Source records
--------------------------------------------------
(** [inst.get("account", {}).get("type")] *)
Definition account_of (inst : doc) : res doc :=
  match inst with DMap m => Ok (get_or (DMap []) "account" m) | _ => Exc AttributeError end.
(** The organisation of an installation, and its id. *)
Fixpoint first_organization (installations : list doc) : res (option (doc * doc)) :=
  match installations with
  | [] => Ok None
  | inst :: rest =>
      account ← account_of inst;
      kind ← attr_get "type" account;
      if is_text "Organization" kind then
        account ← item "account" inst; login ← item "login" account; id ← item "id" inst;
        Ok (Some (login, id))
      else first_organization rest
  end.
Definition get_first_org_installation : M Net (doc * doc) :=
  jwt ← some_or RuntimeError app_jwt;
  answer ← request_json (get_request "/app/installations" ("Bearer " +:+ jwt));
  installations ← of_res (match answer with DList l => Ok l | _ => Exc TypeError end);
  found ← of_res (first_organization installations);
  match found, installations with
  | Some o, _ => mret o
  | None, inst :: _ =>
      account ← of_res (account_of inst);
      login ← of_res (attr_get "login" account);
      id ← of_res (item "id" inst);
      mret (login, id)
  | None, [] => raise RuntimeError
  end.

Definition refresh_token (installation_id : Z) : M Net string :=
  jwt ← some_or RuntimeError app_jwt;
  data ← request_json (mkHttp "POST" ("/app/installations/" +:+ pretty installation_id +:+ "/access_tokens")
                         ("Bearer " +:+ jwt) [] DNull);
  token ← of_res (item "token" data);
  expires ← of_res (item "expires_at" data);
  match token, expires with
  | DStr token, DStr expires =>
      expires_at ← some_or ValueError (parse_expiry expires);
      _ ← cache_token installation_id (token, expires_at);
      mret token
  | _, _ => raise TypeError
  end.
Definition get_installation_token (installation_id : Z) : M Net string :=
  cached ← cached_token installation_id;
  now ← http_now;
  match cached with
  | Some (token, expires_at) => if now <? expires_at - MINUTE then mret token else refresh_token installation_id
  | None => refresh_token installation_id
  end.
Definition get_org_token (org : string) : M Net string :=
  i ← get_org_installation_id org; get_installation_token i.
Definition get_token (owner repo : string) : M Net string :=
  i ← get_installation_id owner repo; get_installation_token i.
End client.

(** ** What a program exchanges

    [trace m Φ]: whatever the network answers, [m] ends in a result and has exchanged
    something of which [Φ] holds. *)

Abbreviation exchange := (http_request * res http_response)%type (only parsing).
Definition trace `{Https Net} {A} (m : M Net A) (Φ : res A → list exchange → Prop) : Prop :=
  ∀ s, ∃ l, exchanges (m s).2 = exchanges s ++ l ∧ Φ (m s).1 l.

Section trace_rules.
Context `{HttpsLaws Net}.

Lemma trace_mono {A} (m : M Net A) (Φ Ψ : res A → list exchange → Prop) :
  trace m Φ → (∀ r l, Φ r l → Ψ r l) → trace m Ψ.
Proof. intros Hm HΦ s. destruct (Hm s) as (l & ? & ?). eauto. Qed.
Lemma trace_quiet {A} (m : M Net A) (Φ : res A → list exchange → Prop) :
  (∀ s, exchanges (m s).2 = exchanges s) → (∀ s, Φ (m s).1 []) → trace m Φ.
Proof. intros Hm HΦ s. exists []. by rewrite app_nil_r. Qed.
Lemma trace_ret {A} (a : A) (Φ : res A → list exchange → Prop) : Φ (Ok a) [] → trace (mret a) Φ.
Proof. intros. by apply trace_quiet. Qed.
Lemma trace_raise {A} e (Φ : res A → list exchange → Prop) : Φ (Exc e) [] → trace (raise e) Φ.
Proof. intros. by apply trace_quiet. Qed.
Lemma trace_of_res {A} (r : res A) (Φ : res A → list exchange → Prop) : Φ r [] → trace (of_res r) Φ.
Proof. intros. by apply trace_quiet. Qed.
Lemma trace_some_or {A} e (o : option A) (Φ : res A → list exchange → Prop) :
  (∀ a, o = Some a → Φ (Ok a) []) → Φ (Exc e) [] → trace (some_or e o) Φ.
Proof. destruct o as [a|]; intros Ha He; [apply trace_ret, Ha|apply trace_raise]; done. Qed.
Lemma trace_guard_not b e (Φ : res unit → list exchange → Prop) :
  (b = false → Φ (Ok tt) []) → (b = true → Φ (Exc e) []) → trace (guard_not b e) Φ.
Proof. destruct b; intros Hf Ht; [apply trace_raise, Ht|apply trace_ret, Hf]; done. Qed.
Lemma trace_now (Φ : res Z → list exchange → Prop) : (∀ z, Φ (Ok z) []) → trace http_now Φ.
Proof. intros HΦ. apply trace_quiet; intros s; rewrite now_law; [done|apply HΦ]. Qed.
(** The only exceptions are the transport's own. *)
Definition by_transport {A} (r : res A) : Prop := ∀ e, r = Exc e → network_error e = true.
Lemma trace_sleep d (Φ : res unit → list exchange → Prop) : (∀ r, by_transport r → Φ r []) → trace (http_sleep d) Φ.
Proof. intros HΦ. apply trace_quiet; [apply sleep_exchanges|]. intros s. apply HΦ. intros e. apply sleep_raises. Qed.
Lemma trace_cached i (Φ : res (option (string * Z)) → list exchange → Prop) : (∀ r, Φ r []) → trace (cached_token i) Φ.
Proof. intros HΦ. apply trace_quiet; [intros s; by destruct (cached_law i s) as [-> _]|done]. Qed.
Lemma trace_cache i t (Φ : res unit → list exchange → Prop) : (∀ r, Φ r []) → trace (cache_token i t) Φ.
Proof. intros HΦ. apply trace_quiet; [apply cache_exchanges|done]. Qed.
Lemma trace_send q (Φ : res http_response → list exchange → Prop) :
  (∀ r, by_transport r → Φ r [(q, r)]) → trace (http_send q) Φ.
Proof.
  intros HΦ s. exists [(q, (http_send q s).1)]. split; [by rewrite send_law|]. apply HΦ. intros e. apply send_raises.
Qed.
Lemma trace_bind {A B} (m : M Net A) (f : A → M Net B) (Φ : res B → list exchange → Prop) :
  trace m (λ r l, match r with
                  | Ok a => trace (f a) (λ r' l', Φ r' (l ++ l'))
                  | Exc e => Φ (Exc e) l
                  end) →
  trace (m ≫= f) Φ.
Proof.
  intros Hm s. destruct (Hm s) as (l & Hl & HΦ). unfold mbind, M_bind.
  destruct (m s) as [[a|e] s1]; cbn in *; [|by exists l].
  destruct (HΦ s1) as (l' & Hl' & HΦ'). exists (l ++ l'). by rewrite Hl', Hl, app_assoc.
Qed.
Lemma trace_catch {A} (m : M Net A) h (Φ : res A → list exchange → Prop) :
  trace m (λ r l, match r with
                  | Ok a => Φ (Ok a) l
                  | Exc e => trace (h e) (λ r' l', Φ r' (l ++ l'))
                  end) →
  trace (catch m h) Φ.
Proof.
  intros Hm s. destruct (Hm s) as (l & Hl & HΦ). unfold catch.
  destruct (m s) as [[a|e] s1]; cbn in *; [by exists l|].
  destruct (HΦ s1) as (l' & Hl' & HΦ'). exists (l ++ l'). by rewrite Hl', Hl, app_assoc.
Qed.
Lemma trace_on_exception {A} (m : M Net A) h (Φ : res A → list exchange → Prop) :
  trace m (λ r l, match r with
                  | Ok a => Φ (Ok a) l
                  | Exc e => if is_exception e then trace (h e) (λ r' l', Φ r' (l ++ l')) else Φ (Exc e) l
                  end) →
  trace (on_exception m h) Φ.
Proof.
  intros Hm. apply trace_catch. eapply trace_mono; [exact Hm|]. intros [a|e] l; [done|].
  destruct (is_exception e); [done|]. intros HΦ. apply trace_raise. by rewrite app_nil_r.
Qed.
Lemma trace_attempt {A} (m : M Net A) (Φ : res (res A) → list exchange → Prop) :
  trace m (λ r l, Φ (Ok r) l) → trace (attempt m) Φ.
Proof. intros Hm s. exact (Hm s). Qed.
End trace_rules.
(** ** Every wait ends *)

(** From here, time goes on and the fuel is not spent. *)
Definition lasts {A} (m : M Net A) (s : Net) : Prop := clock_of s ≤ clock_of (m s).2 ∧ (m s).1 ≠ Exc OutOfFuel.
Definition lasting {A} (m : M Net A) : Prop := ∀ s, lasts m s.
Lemma timely_lasting {A} (m : M Net A) : timely m → lasting m.
Proof. intros Hm s. destruct (Hm s) as [Hc He]. split; [done|]. intros Hr. by specialize (He _ Hr). Qed.
Lemma lasts_bind {A B} (m : M Net A) (f : A → M Net B) s :
  lasting m → (∀ a s', clock_of s ≤ clock_of s' → lasts (f a) s') → lasts (m ≫= f) s.
Proof.
  intros Hm Hf. destruct (Hm s) as [Hc He]. unfold lasts, mbind, M_bind in *.
  destruct (m s) as [[a|e] s1]; cbn in *; [|by split; [|congruence]].
  destruct (Hf a s1 Hc). by split; [etrans|].
Qed.
Lemma lasting_bind {A B} (m : M Net A) (f : A → M Net B) : lasting m → (∀ a, lasting (f a)) → lasting (m ≫= f).
Proof. intros Hm Hf s. apply lasts_bind; [done|]. intros a s' _. apply Hf. Qed.
Lemma lasting_catch {A} (m : M Net A) h : lasting m → (∀ e, e ≠ OutOfFuel → lasting (h e)) → lasting (catch m h).
Proof.
  intros Hm Hh s. destruct (Hm s) as [Hc He]. unfold lasts, catch in *.
  destruct (m s) as [[a|e] s1]; cbn in *; [done|]. destruct (Hh e (λ Heq, He (f_equal Exc Heq)) s1) as [Hc' He'].
  by split; [etrans|].
Qed.
Lemma lasting_raise {A} e : e ≠ OutOfFuel → lasting (raise e : M Net A).
Proof. intros He s. split; [apply Z.le_refl|]. cbn. congruence. Qed.
Lemma lasting_on_exception {A} (m : M Net A) h : lasting m → (∀ e, lasting (h e)) → lasting (on_exception m h).
Proof. intros Hm Hh. apply lasting_catch; [done|]. intros e He. destruct (is_exception e); [apply Hh|by apply lasting_raise]. Qed.
Lemma lasting_ret {A} (a : A) : lasting (mret a : M Net A).
Proof. apply timely_lasting, timely_ret. Qed.
Lemma lasting_fold_m {A B} (f : B → A → M Net B) b l : (∀ b x, lasting (f b x)) → lasting (fold_m f b l).
Proof. intros Hf. revert b. induction l as [|x l IH]; intros b; cbn; [apply lasting_ret|by apply lasting_bind]. Qed.
Lemma lasting_interruptible {A} stop (m : M Net A) : lasting stop → lasting m → lasting (interruptible stop m).
Proof.
  intros Hs Hm. apply lasting_catch; [done|]. intros e He. destruct (decide _); [|by apply lasting_raise].
  apply lasting_bind; [done|]. intros _. by apply lasting_raise.
Qed.

Section ends.
Context (timeout poll : Z) (Hpoll : 0 < poll) (Htimeout : 0 ≤ timeout) (Hpolls : timeout < (Z.of_nat polls - 1) * poll).
(** With so much left, the deadline comes first. *)
Definition enough (n : nat) (start : Z) (s : Net) : Prop :=
  (1 ≤ n)%nat ∧ start + timeout * SECOND < clock_of s + (Z.of_nat n - 1) * (poll * SECOND).
Lemma enough_later n start s s' : clock_of s ≤ clock_of s' → enough n start s → enough n start s'.
Proof. intros Hc [? ?]. split; [done|lia]. Qed.
Lemma enough_polls s : enough polls (clock_of s) s.
Proof. unfold enough, SECOND. split; [nia|]. nia. Qed.
(** Past the deadline's check, a sleep uses one. *)
Lemma lasts_deadline {A} n start (rest : M Net A) s :
  enough (S n) start s → (∀ s', clock_of s ≤ clock_of s' → enough (S n) start s' → (1 ≤ n)%nat → lasts rest s') →
  lasts (now ← http_now; _ ← guard_not (timeout * SECOND <? now - start) TimeoutError; rest) s.
Proof.
  intros Hs Hrest. unfold lasts, mbind, M_bind. rewrite now_law. destruct (_ <? _) eqn:Hlt; cbn; [done|].
  apply Hrest; [apply Z.le_refl|done|]. destruct Hs as [_ Hs]. unfold SECOND in *. nia.
Qed.
(** The rest of a turn, after a sleep. *)
Lemma lasts_pause {A} n start (m : M Net unit) (f : unit → M Net A) s :
  lasting m → (∀ s', m s = (Ok tt, s') → clock_of s + poll * SECOND ≤ clock_of s') →
  enough (S n) start s → (1 ≤ n)%nat → (∀ s', enough n start s' → lasts (f tt) s') →
  lasts (m ≫= f) s.
Proof.
  intros Hm Hok [_ Hs] Hn Hf. destruct (Hm s) as [Hc He]. unfold lasts, mbind, M_bind in *.
  destruct (m s) as [[[]|e] s1]; cbn in *; [|by split; [|congruence]].
  destruct (Hf s1) as [Hc' He'].
  - specialize (Hok s1 eq_refl). unfold enough, SECOND in *. split; [done|nia].
  - by split; [etrans|].
Qed.
Lemma sleep_takes s s' : http_sleep (poll * SECOND) s = (Ok tt, s') → clock_of s + poll * SECOND ≤ clock_of s'.
Proof. intros Hs. destruct (sleep_clock (poll * SECOND) s) as [_ Hsleep]. rewrite Hs in Hsleep. by apply Hsleep. Qed.
Lemma interruptible_takes stop s s' :
  interruptible stop (http_sleep (poll * SECOND)) s = (Ok tt, s') → clock_of s + poll * SECOND ≤ clock_of s'.
Proof.
  unfold interruptible, catch. destruct (http_sleep _ s) as [[[]|e] s1] eqn:Hs; [intros [= <-]; by apply sleep_takes|].
  destruct (decide _); [|done]. unfold mbind, M_bind. by destruct (stop s1) as [[?|?] ?].
Qed.
Lemma lasting_sleep : lasting (http_sleep (poll * SECOND)).
Proof. apply timely_lasting, timely_sleep. Qed.
#[local] Hint Resolve lasting_sleep lasting_ret : timely.

Lemma wait_for_terminal_lasts n q start s :
  enough n start s → lasts (wait_for_terminal n q start timeout poll) s.
Proof.
  revert s. induction n as [|n IH]; intros s Hs; [by destruct Hs; lia|]. cbn [wait_for_terminal].
  apply lasts_bind; [apply timely_lasting, timely_json|intros run s1 Hs1].
  apply lasts_bind; [apply timely_lasting, timely_of_res, plainly_completed|intros [] s2 Hs2].
  - apply timely_lasting, timely_bind; [apply timely_of_res; auto with plain|intros; apply timely_ret].
  - apply (lasts_deadline n); [eapply enough_later; [|exact Hs]; lia|]. intros s3 _ Hs3 Hn.
    eapply lasts_pause; [apply lasting_sleep|apply sleep_takes|done|done|exact IH].
Qed.
Lemma wait_for_cancelled_lasts n q start s :
  enough n start s → lasts (wait_for_cancelled n q start timeout poll) s.
Proof.
  revert s. induction n as [|n IH]; intros s Hs; [by destruct Hs; lia|]. cbn [wait_for_cancelled].
  apply (lasts_deadline n); [done|]. intros s1 _ Hs1 Hn.
  apply lasts_bind; [apply timely_lasting, timely_json|intros run s2 Hs2].
  apply lasts_bind; [apply timely_lasting, timely_of_res, plainly_completed|intros [] s3 Hs3].
  - apply lasting_bind; [apply timely_lasting, timely_of_res; auto with plain|]. intros c. apply lasting_raise.
    by destruct (is_text _ _).
  - eapply lasts_pause; [apply lasting_sleep|apply sleep_takes| |done|exact IH].
    eapply enough_later; [|exact Hs1]. lia.
Qed.
Lemma confirm_lasting owner repo run_id :
  lasting (cancel_and_confirm_workflow_run app_jwt parse_expiry polls owner repo run_id timeout poll).
Proof.
  apply lasting_catch; [|intros e He; destruct (decide _); [|destruct (is_exception e)]; by apply lasting_raise].
  apply lasting_bind; [apply timely_lasting, timely_cancel|intros _].
  apply lasting_bind; [apply timely_lasting, timely_token|intros token]. intros s.
  unfold lasts, mbind, M_bind. rewrite now_law. apply wait_for_cancelled_lasts, enough_polls.
Qed.
Lemma fence_run_lasting owner repo run_id :
  lasting (fence_run app_jwt parse_expiry polls owner repo timeout poll run_id).
Proof.
  apply lasting_on_exception; [|intros; by apply lasting_raise].
  apply lasting_bind; [apply timely_lasting, timely_cancel|intros _].
  apply lasting_bind; [|intros; apply lasting_ret].
  apply lasting_bind; [apply timely_lasting, timely_token|intros token]. intros s.
  unfold lasts, mbind, M_bind. rewrite now_law. apply wait_for_terminal_lasts, enough_polls.
Qed.
Lemma fence_lasting owner repo workflow_file :
  lasting (fence_workflow app_jwt parse_expiry polls owner repo workflow_file timeout poll).
Proof.
  apply lasting_bind.
  - apply lasting_on_exception; [apply timely_lasting, timely_listing|intros; by apply lasting_raise].
  - intros active. apply lasting_fold_m. intros fenced id.
    apply lasting_bind; [apply fence_run_lasting|intros; apply lasting_ret].
Qed.
Lemma cancelled_is_enough_lasting m : lasting m → lasting (cancelled_is_enough m).
Proof.
  intros Hm. apply lasting_catch; [done|]. intros e He.
  destruct (decide _); [apply lasting_ret|]. destruct (is_exception e); by apply lasting_raise.
Qed.
Lemma interrupted_workflow_lasting owner repo workflow_file branch created_after head_sha run :
  lasting (cancel_interrupted_workflow_wait app_jwt parse_expiry strftime polls owner repo workflow_file branch
    created_after head_sha run timeout poll).
Proof.
  apply cancelled_is_enough_lasting, lasting_bind.
  - destruct run; [apply lasting_ret|apply timely_lasting, timely_latest].
  - intros [r|]; [|by apply lasting_raise]. destruct (run_completed r); [apply lasting_ret|apply confirm_lasting].
Qed.
Lemma interrupted_run_lasting owner repo run_id last_status :
  lasting (cancel_interrupted_run_wait app_jwt parse_expiry polls owner repo run_id last_status timeout poll).
Proof.
  unfold cancel_interrupted_run_wait. destruct (match last_status with Some _ => _ | None => _ end); [apply lasting_ret|].
  apply cancelled_is_enough_lasting, confirm_lasting.
Qed.
Lemma logs_lasting owner repo run_id :
  lasting (on_exception (get_workflow_failure_logs app_jwt parse_expiry type_name owner repo run_id) (λ _, mret "")).
Proof. apply lasting_on_exception; [apply timely_lasting, timely_logs|intros; apply lasting_ret]. Qed.
#[local] Hint Resolve interrupted_workflow_lasting interrupted_run_lasting logs_lasting confirm_lasting : timely.
(* ===== verification/GithubPulls.v ===== *)
(** * GithubPulls: pull requests on GitHub

    [shared/clients/github/_pull_requests.py]: opening a pull request or finding the
    one there is, and what is asked of one afterwards.  A request GitHub refuses is its
    last response ([last_response]): the handlers read its status and its body. *)

From S2P Require Import Prelude Contracts Docs BotAccess Github GithubActions.

Definition UNPROCESSABLE_ENTITY : Z := 422.

(** [value.get(key, default)] of what an answer holds. *)
Definition attr_get_or (dflt : doc) (key : string) (v : doc) : res doc :=
  match v with DMap m => Ok (get_or dflt key m) | _ => Exc AttributeError end.

Definition pulls_url (owner repo : string) : string := repo_url owner repo +:+ "/pulls".
Definition pull_url (owner repo : string) (pr_number : doc) `{PyRepr} : string :=
  pulls_url owner repo +:+ "/" +:+ py_str pr_number.
Definition create_pull_request_of (owner repo token head base title body : string) : http_request :=
  mkHttp "POST" (pulls_url owner repo) (bearer token) []
    (DMap [("head", DStr head); ("base", DStr base); ("title", DStr title); ("body", DStr body)]).
Definition pulls_request (owner repo token head base state : string) : http_request :=
  mkHttp "GET" (pulls_url owner repo) (bearer token)
    [("head", DStr (owner +:+ ":" +:+ head)); ("base", DStr base); ("state", DStr state)] DNull.
Definition pull_request_of (owner repo token : string) (pr_number : doc) `{PyRepr} : http_request :=
  get_request (pull_url owner repo pr_number) (bearer token).

(** [_validation_detail] *)
Definition error_message `{PyRepr} (err : doc) : option string :=
  match err with
  | DMap m => let s := py_str (get_or (DStr "") "message" m) in if decide (s = "") then None else Some s
  | _ => None
  end.
Definition validation_detail `{PyRepr} (response : http_response) : res string :=
  match body response with
  | None => Ok ""
  | Some (DMap b) =>
      match get_or (DList []) "errors" b with
      | DList errors =>
          Ok (match omap error_message errors with
              | [] => py_str (get_or (DStr "") "message" b)
              | messages => String.concat "; " messages
              end)
      | DStr _ | DMap _ => Ok (py_str (get_or (DStr "") "message" b))
      | _ => Exc TypeError
      end
  | Some _ => Exc AttributeError
  end.

(** [prs[0]] of an answer that is not empty. *)
Definition first_of (v : doc) : res doc :=
  match v with
  | DList (pr :: _) => Ok pr
  | DMap _ => Exc KeyError
  | DStr s => Ok (DStr (String.substring 0 1 s))
  | _ => Exc TypeError
  end.

(** [key in value], and [value[key]] after it, which only a mapping has. *)
Definition reports (key : string) (v : doc) : res bool :=
  match v with
  | DMap m => Ok (has_key key m)
  | DList l => if existsb (is_text key) l then Exc TypeError else Ok false
  | DStr s => if has_text key s then Exc TypeError else Ok false
  | _ => Exc TypeError
  end.

Definition ENABLE_AUTO_MERGE : string := "
        mutation EnableAutoMerge($pullRequestId: ID!, $mergeMethod: PullRequestMergeMethod!) {
            enablePullRequestAutoMerge(input: {
                pullRequestId: $pullRequestId,
                mergeMethod: $mergeMethod
            }) {
                pullRequest {
                    number
                    autoMergeRequest { mergeMethod }
                }
            }
        }
        ".

Section pulls.
Context `{Https Net} `{PyRepr} (app_jwt : option string) (parse_expiry : string → option Z).
Abbreviation get_token := (get_token app_jwt parse_expiry).

(** The pull request there is: an open one first, then a closed one. *)
Fixpoint find_pull_request (states : list string) (owner repo token head base : string) : M Net doc :=
  match states with
  | [] => raise RuntimeError
  | state :: states =>
      prs ← request_json (pulls_request owner repo token head base state);
      if doc_truthy prs then of_res (first_of prs)
      else find_pull_request states owner repo token head base
  end.
Definition create_pull_request (owner repo head base title body : string) : M Net doc :=
  token ← get_token owner repo;
  resp ← last_response (create_pull_request_of owner repo token head base title body);
  if is_success resp then
    pr ← of_res (json resp);
    _ ← of_res (item "number" pr);
    mret pr
  else if negb (status_code resp =? UNPROCESSABLE_ENTITY) then raise (HTTPException (status_code resp))
  else
    detail ← of_res (validation_detail resp);
    if has_text "no commits between" (lower detail) then raise RuntimeError
    else find_pull_request ["open"; "closed"] owner repo token head base.

Definition get_pull_request (owner repo : string) (pr_number : doc) : M Net doc :=
  token ← get_token owner repo;
  request_json (pull_request_of owner repo token pr_number).

Definition enable_auto_merge (owner repo pr_node_id merge_method : string) : M Net bool :=
  token ← get_token owner repo;
  data ← request_json (mkHttp "POST" "/graphql" ("bearer " +:+ token) []
    (DMap [("query", DStr ENABLE_AUTO_MERGE);
           ("variables", DMap [("pullRequestId", DStr pr_node_id); ("mergeMethod", DStr merge_method)])]));
  errors ← of_res (reports "errors" data);
  mret (negb errors).

Definition merge_pull_request (owner repo : string) (pr_number : doc) (merge_method : string) : M Net doc :=
  token ← get_token owner repo;
  result ← request_json (mkHttp "PUT" (pull_url owner repo pr_number +:+ "/merge") (bearer token) []
    (DMap [("merge_method", DStr merge_method)]));
  _ ← of_res (attr_get "sha" result);
  mret result.

Definition list_pull_requests (owner repo : string) (head base : option string) (state : string) : M Net doc :=
  token ← get_token owner repo;
  let head_param := match nonempty_text head with
    | Some head => [("head", DStr (if has_text ":" head then head else owner +:+ ":" +:+ head))]
    | None => []
    end in
  let base_param := match nonempty_text base with Some base => [("base", DStr base)] | None => [] end in
  request_json (mkHttp "GET" (pulls_url owner repo) (bearer token)
    ([("state", DStr state)] ++ head_param ++ base_param) DNull).

Definition close_pull_request (owner repo : string) (pr_number : doc) : M Net doc :=
  token ← get_token owner repo;
  request_json (mkHttp "PATCH" (pull_url owner repo pr_number) (bearer token) []
    (DMap [("state", DStr "closed")])).
End pulls.
(** The rule of a call: the others move, then it is served; where calls fail, it
    may also fail before or after that. *)
Lemma exec_remote {A} (serve : M World A) s Q :
  (∀ s', moves E s s' →
     exec E serve s' (λ r s'', Q r s'' ∧ (may_fail E = true → Q (Exc ConnectionLost) s'')) ∧
     (may_fail E = true → Q (Exc ConnectionLost) s')) →
  exec E (remote serve) s Q.
Proof.
  intros HQ w <- Ho. unfold wp, remote. destruct (down w) eqn:Ed.
  { destruct (may_fail E) eqn:Hf; [|destruct Ho as [_ Hd]; by rewrite Hd in Ed].
    split; [exact Ho|]. by apply (HQ (shared w)). }
  unfold next_turn. destruct (schedule w) as [|t rest] eqn:Es.
  - destruct (HQ (shared w)) as [Hs _]; [reflexivity|].
    destruct (Hs w eq_refl Ho) as (? & ? & _). by split.
  - destruct Ho as [Ht Hd]. rewrite Es in Ht. apply Forall_cons in Ht as [[Hm Hf] Hrest].
    set (w' := (w <| schedule := rest |>) <| shared ::= others t |>).
    destruct (HQ (shared w') (Hm _)) as [Hs Hl].
    assert (in_env E w') as Ho' by (split; [exact Hrest|exact Hd]).
    destruct (Hs w' eq_refl Ho') as (Ho'' & HQ1 & HQ2).
    destruct (fate t) eqn:Ef; cbn [fst snd].
    + by split.
    + destruct (may_fail E) eqn:Hfail; [|by specialize (Hf eq_refl)]. split; [done|by apply Hl].
    + destruct (may_fail E) eqn:Hfail; [|by specialize (Hf eq_refl)]. split; [done|by apply HQ2].
    + destruct (may_fail E) eqn:Hfail; [|by specialize (Hf eq_refl)].
      split; [split; [by rewrite Hfail|intros; congruence]|by apply Hl].
Qed.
--------------------------------------------------
→ **TASK DESCRIPTION**: Set down, exactly as written, each line of the data from its opening line through the one containing "(** The organisation". Output nothing more.

→ **WRITTEN ANSWER**:
(** [inst.get("account", {}).get("type")] *)
Definition account_of (inst : doc) : res doc :=
  match inst with DMap m => Ok (get_or (DMap []) "account" m) | _ => Exc AttributeError end.
(** The organisation of an installation, and its id. *)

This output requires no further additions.